Faulks: I struggle to understand government objection

The House of Lords has renewed its backing for an amendment to the Economic Crime and Corporate Transparency Bill which would give judges more freedom not to award costs against enforcement agencies.

Former justice minister and unaffiliated peer Lord Faulks KC said his amendment would not prevent judges from doing “what is fair” but would give them a “nudge” towards taking into account the reasonableness of the prosecution case and the impact of costs orders on agencies.

The bill is currently in its ‘ping pong’ stage, where it is passed back and forth by the two houses to resolve disagreements about the final text.

One of the two outstanding issues is Lord Faulks’ amendment, which as originally passed would have prevented enforcement authorities from having to pay legal costs in unsuccessful civil recovery proceedings, subject to certain safeguards.

The Lords passed the amendment during the bill’s passage through the house, but the Commons rejected it.

Lord Faulks last week pressed a watered-down version of the amendment that set out what a court should consider when deciding what costs order to make.

He told peers that that he “would have liked the enforcement agencies to have had complete protection against costs orders in the event that they lost a recovery claim”.

He went on: “I struggle to understand the government’s objection to this amendment and its predecessors; they seem, with respect, to be adopting a somewhat tender approach to fraudsters.

“Judges regularly, in ordinary cases, make orders that each side bear their own costs, or make issue-based costs orders, or other orders which reflect the justice of the individual case…

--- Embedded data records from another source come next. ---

(* ===== verification/Worker.v ===== *)
(** * brokkr-worker: running jobs

    Models [crates/brokkr-worker/src/endpoint.rs] (which node to try next, and
    when), [runner.rs] (running a command, plainly or in the sandbox) and
    [worker.rs] (a job from its assignment to its report, and the loop that
    attaches to a node).  Processes and the sandbox are parameters; a pipe is the
    list of what the reads from it return. *)

From stdpp Require Import prelude gmap strings pretty.
From Stdlib Require Import Lia Ascii.
From S2P Require Import Prelude Machine Bytes Common Redb Cas ActionCache Fs Tree FairQueue Lease Registry Scheduling Scheduler Execute Services Client.

Local Open Scope N_scope.

(** ** [endpoint.rs] *)

Record ControlPlane : Type := mkControlPlane { cp_client : string; cp_worker : option string }.

Definition single_port (url : string) : ControlPlane := mkControlPlane url None.

Definition worker_url (p : ControlPlane) : string := default (cp_client p) (cp_worker p).

(** In milliseconds. *)
Definition BASE_BACKOFF : N := 250.
Definition MAX_BACKOFF : N := 30000.

(** [1u64.checked_shl(n)]. *)
Definition checked_shl_1 (n : N) : option N := if n <? 64 then Some (2 ^ n) else None.

(** The endpoint of an attempt, and the milliseconds to wait before it. *)
Definition rotation_plan (len attempt : N) : N * N :=
  if len =? 0 then (0, MAX_BACKOFF)
  else
    let index := attempt mod len in
    let completed_cycles := attempt / len in
    if completed_cycles =? 0 then (index, 0)
    else
      let shift := (completed_cycles mod 2 ^ 32 + (2 ^ 32 - 1)) mod 2 ^ 32 in
      let factor := default u64_max (checked_shl_1 shift) in
      let millis := N.min (N.min (BASE_BACKOFF * factor) (2 ^ 128 - 1)) MAX_BACKOFF in
      let jitter := (attempt * 37) mod 100 in
      (index, N.min (millis + jitter) MAX_BACKOFF).

(** ** [runner.rs] *)

(** A path as [std::path] sees it on Unix: the parts between its slashes. *)
Fixpoint path_parts_from (part : string) (s : string) : list string :=
  match s with
  | EmptyString => [part]
  | String a s => if Ascii.eqb a "/"%char then part :: path_parts_from "" s else path_parts_from (part +:+ String a "") s
  end.

Definition path_parts (s : string) : list string := path_parts_from "" s.

Definition path_is_absolute (s : string) : bool := match s with String a _ => Ascii.eqb a "/"%char | EmptyString => false end.

(** [components().any(|c| matches!(c, ParentDir))]. *)
Definition has_parent_dir (s : string) : bool := bool_decide (".." ∈ path_parts s).

Fixpoint ends_with_slash (s : string) : bool :=
  match s with EmptyString => false | String a EmptyString => Ascii.eqb a "/"%char | String _ s => ends_with_slash s end.

(** [base.join(p)]. *)
Definition path_join (base p : string) : string :=
  if path_is_absolute p then p
  else if String.eqb base "" || ends_with_slash base then base +:+ p
  else base +:+ "/" +:+ p.

(** What a read from a pipe returns; end of file is the end of the list, or a
    read of no bytes. *)
Inductive PipeRead : Type := ReadChunk (b : bytes) | ReadFailed.

Definition MAX_CAPTURED_OUTPUT_BYTES : nat := 50 * 1024 * 1024.

Fixpoint read_capped_from (cap : nat) (buf : bytes) (reads : list PipeRead) : bytes :=
  match reads with
  | [] => buf
  | ReadChunk [] :: _ => buf
  | ReadChunk chunk :: reads =>
      let buf := if (length buf <? cap)%nat then buf ++ take (min (cap - length buf) (length chunk)) chunk else buf in
      read_capped_from cap buf reads
  | ReadFailed :: _ => buf
  end.

Definition read_capped (cap : nat) (reads : list PipeRead) : bytes := read_capped_from cap [] reads.

(** A spawned child: its two pipes, and what waiting for it comes to. *)
Record Child : Type := mkChild {
  child_stdout : list PipeRead;
  child_stderr : list PipeRead;
  child_wait : string + option Z
}.

Inductive ExitStatus : Type := Exited (code : Z) | Signaled (signal : Z) | OutOfMemory | TimedOut.

Record SandboxOutcome : Type := mkSandboxOutcome { so_exit_status : ExitStatus; so_stdout : bytes; so_stderr : bytes }.

(** What a worker-level template fixes besides the working directory: root file
    system, limits, network and determinism. *)
Class SandboxSettings : Type := Settings : Type.

Record SandboxTemplate `{SandboxSettings} : Type := mkSandboxTemplate { tp_settings : Settings; tp_workdir : string }.

Record SandboxConfig `{SandboxSettings} : Type := mkSandboxConfig {
  sc_argv : list string;
  sc_env : list (string * string);
  sc_workdir : option string;
  sc_settings : Settings;
  sc_no_isolation : bool
}.

Arguments mkSandboxTemplate {_} _ _.
Arguments mkSandboxConfig {_} _ _ _ _ _.

Class Processes (W : Type) `{SandboxSettings} : Type := {
  spawn : string → list string → list (string * string) → eff W string Child;
  sandbox_run : SandboxConfig → eff W string SandboxOutcome
}.

Inductive Runner `{SandboxSettings} : Type := Plain | Sandboxed (template : SandboxTemplate).

Arguments Plain {_}.
Arguments Sandboxed {_} _.

Record RunnerOutcome : Type := mkRunnerOutcome { rn_exit_code : Z; rn_stdout : bytes; rn_stderr : bytes }.

Section runner.
Context {W : Type} `{Processes W, RpcText}.

Definition env_pairs (command : Command) : list (string * string) :=
  (λ ev, (ev_name ev, ev_value ev)) <$> cm_environment_variables command.

Definition run_plain (command : Command) : eff W string RunnerOutcome :=
  match cm_arguments command with
  | [] => throw "Command.arguments is empty"
  | argv0 :: args =>
      child ← map_err (λ e, "spawning " +:+ argv0 +:+ ": " +:+ e) (spawn argv0 args (env_pairs command));
      match child_wait child with
      | inl e => throw ("waiting for " +:+ argv0 +:+ ": " +:+ e)
      | inr code =>
          mret (mkRunnerOutcome (default (-1)%Z code) (read_capped MAX_CAPTURED_OUTPUT_BYTES (child_stdout child))
                  (read_capped MAX_CAPTURED_OUTPUT_BYTES (child_stderr child)))
      end
  end.

Definition resolve_workdir (base working_directory : string) : string + string :=
  if String.eqb working_directory "" then inr base
  else if path_is_absolute working_directory || has_parent_dir working_directory then
    inl ("invalid working_directory " +:+ str_debug working_directory +:+
           ": must be a relative path with no '..' components")
  else inr (path_join base working_directory).

Definition exit_code_of (s : ExitStatus) : Z :=
  match s with
  | Exited c => c
  | Signaled signal => 128 + signal
  | OutOfMemory => 137
  | TimedOut => 124
  end.

Definition run_sandboxed (template : SandboxTemplate) (command : Command) : eff W string RunnerOutcome :=
  match cm_arguments command with
  | [] => throw "Command.arguments is empty"
  | argv =>
      match resolve_workdir (tp_workdir template) (cm_working_directory command) with
      | inl e => throw e
      | inr workdir =>
          outcome ← map_err (λ e, "sandbox: " +:+ e)
            (sandbox_run (mkSandboxConfig argv (env_pairs command) (Some workdir) (tp_settings template) false));
          mret (mkRunnerOutcome (exit_code_of (so_exit_status outcome)) (so_stdout outcome) (so_stderr outcome))
      end
  end.

Definition worker_run_command (runner : Runner) (command : Command) : eff W string RunnerOutcome :=
  match runner with
  | Plain => run_plain command
  | Sandboxed template => run_sandboxed template command
  end.

(** ** [worker.rs] *)

Context `{Wire W, Sha256}.
Context (status_text : RpcStatus → string).

Definition proto_digest (b : bytes) : pb_Digest := mkpbDigest (sha256_hex b) (as_i64 (N.of_nat (length b))).

(** The answers to the upload are not looked at, only whether the call failed. *)
Definition handle_job (runner : Runner) (cas : Channel) (job : Job) : eff W string ActionResult :=
  match jb_command job with
  | None => throw "Job missing Command"
  | Some command =>
      o ← worker_run_command runner command;
      let out := proto_digest (rn_stdout o) in
      let err := proto_digest (rn_stderr o) in
      map_err status_text (rpc_batch_update_blobs cas ∅ ""
        [mkUpdateRequest (Some out) (rn_stdout o); mkUpdateRequest (Some err) (rn_stderr o)]);;
      mret (mkActionResult [] [] (rn_exit_code o) (rn_stdout o) (Some out) (rn_stderr o) (Some err) [])
  end.

(** The report of a job, whatever became of it. *)
Definition report_of (runner : Runner) (cas : Channel) (job : Job) {E} : eff W E JobResult :=
  r ← attempt (handle_job runner cas job);
  mret match r with
       | inr res => mkJobResult (jb_job_id job) (Some res) ""
       | inl e => mkJobResult (jb_job_id job) None e
       end.

(** The assignments of a stream up to its end or its failure, each job with
    whether the stream takes its report: the reports sent, and the failure. *)
Fixpoint serve_assignments (runner : Runner) (cas : Channel) (inbound : list (RpcStatus + option (Job * bool))) {E}
    : eff W E (list JobResult * option RpcStatus) :=
  match inbound with
  | [] => mret ([], None)
  | inl status :: _ => mret ([], Some status)
  | inr None :: inbound => serve_assignments runner cas inbound
  | inr (Some (job, taken)) :: inbound =>
      r ← report_of runner cas job;
      if taken : bool then
        rest ← serve_assignments runner cas inbound;
        mret (r :: rest.1, rest.2)
      else mret ([], None)
  end.

End runner.

(** The cadence of the heartbeats, in seconds, from the one registration replied. *)
Definition heartbeat_period (heartbeat_seconds : N) : N := N.max heartbeat_seconds 1.

(** The startup checks of [run_worker]: the error it returns with. *)
Definition worker_config_error (control_planes : list ControlPlane) (has_client_cert : bool) : option string :=
  match control_planes with
  | [] => Some "no control-plane endpoints configured"
  | _ =>
      match filter (λ p, match strip_prefix "https://" (worker_url p) with Some _ => true | None => false end && negb has_client_cert = true)
              control_planes with
      | p :: _ =>
          Some ("control plane worker endpoint " +:+ worker_url p +:+ " is https but no --client-cert/--client-key configured; " +:+
                "refusing to start (would fail every Register/Heartbeat/Stream with TLS handshake error — issue #139)")
      | [] => None
      end
  end.

(** The attempts of [run_worker]: [sessions] says of each session in turn whether
    it got as far as registering; the result is the endpoint and the wait of each
    session. *)
Fixpoint run_worker_from (len : N) (attempt : N) (sessions : list bool) : list (N * N) :=
  match sessions with
  | [] => []
  | registered :: sessions =>
      rotation_plan len attempt ::
      run_worker_from len (if registered then 0 else N.min (attempt + 1) (2 ^ 64 - 1)) sessions
  end.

“This amendment is intended to reduce the possibility of an agency saying to itself: ‘We cannot afford the risk to the budget if we lose a case, even when we’ve got good evidence to bring it.’”

The peer said campaign group Spotlight on Corruption suggested that there were a number of cases in the pipeline which carried costs risks, including over 60 cases being reviewed by one agency and close to £1bn in assets frozen by an enforcement body.

“Another advantage to this amendment is that those defendants or respondents to an application who defend these cases will know that, even if their legal strategy prevails, they may not recover their costs. This may mean that they are keener to reach a compromise.”

Home Office minister Lord Sharpe, responding for the government, said it remained of the view that the amendment would be “a significant departure” from the ‘loser pays’ principle, and “not something that should be rushed into without careful consideration”.

However, it was not necessarily “a bad idea”, which is why the government had added a statutory commitment in the bill to review payment of costs in civil recovery cases in England and Wales by enforcement authorities, to publish a report on the findings and to lay it before parliament within 12 months.

The amendment was carried by 245 votes to 209.

The other amendment by Lord Garnier KC, to limit an exemption for SMEs from the new failure to prevent fraud offence to those with less than 50 employees and turnovers of less than £10.2m, was also carried, by 245 votes to 204.

The Bill returns to the House of Commons tomorrow.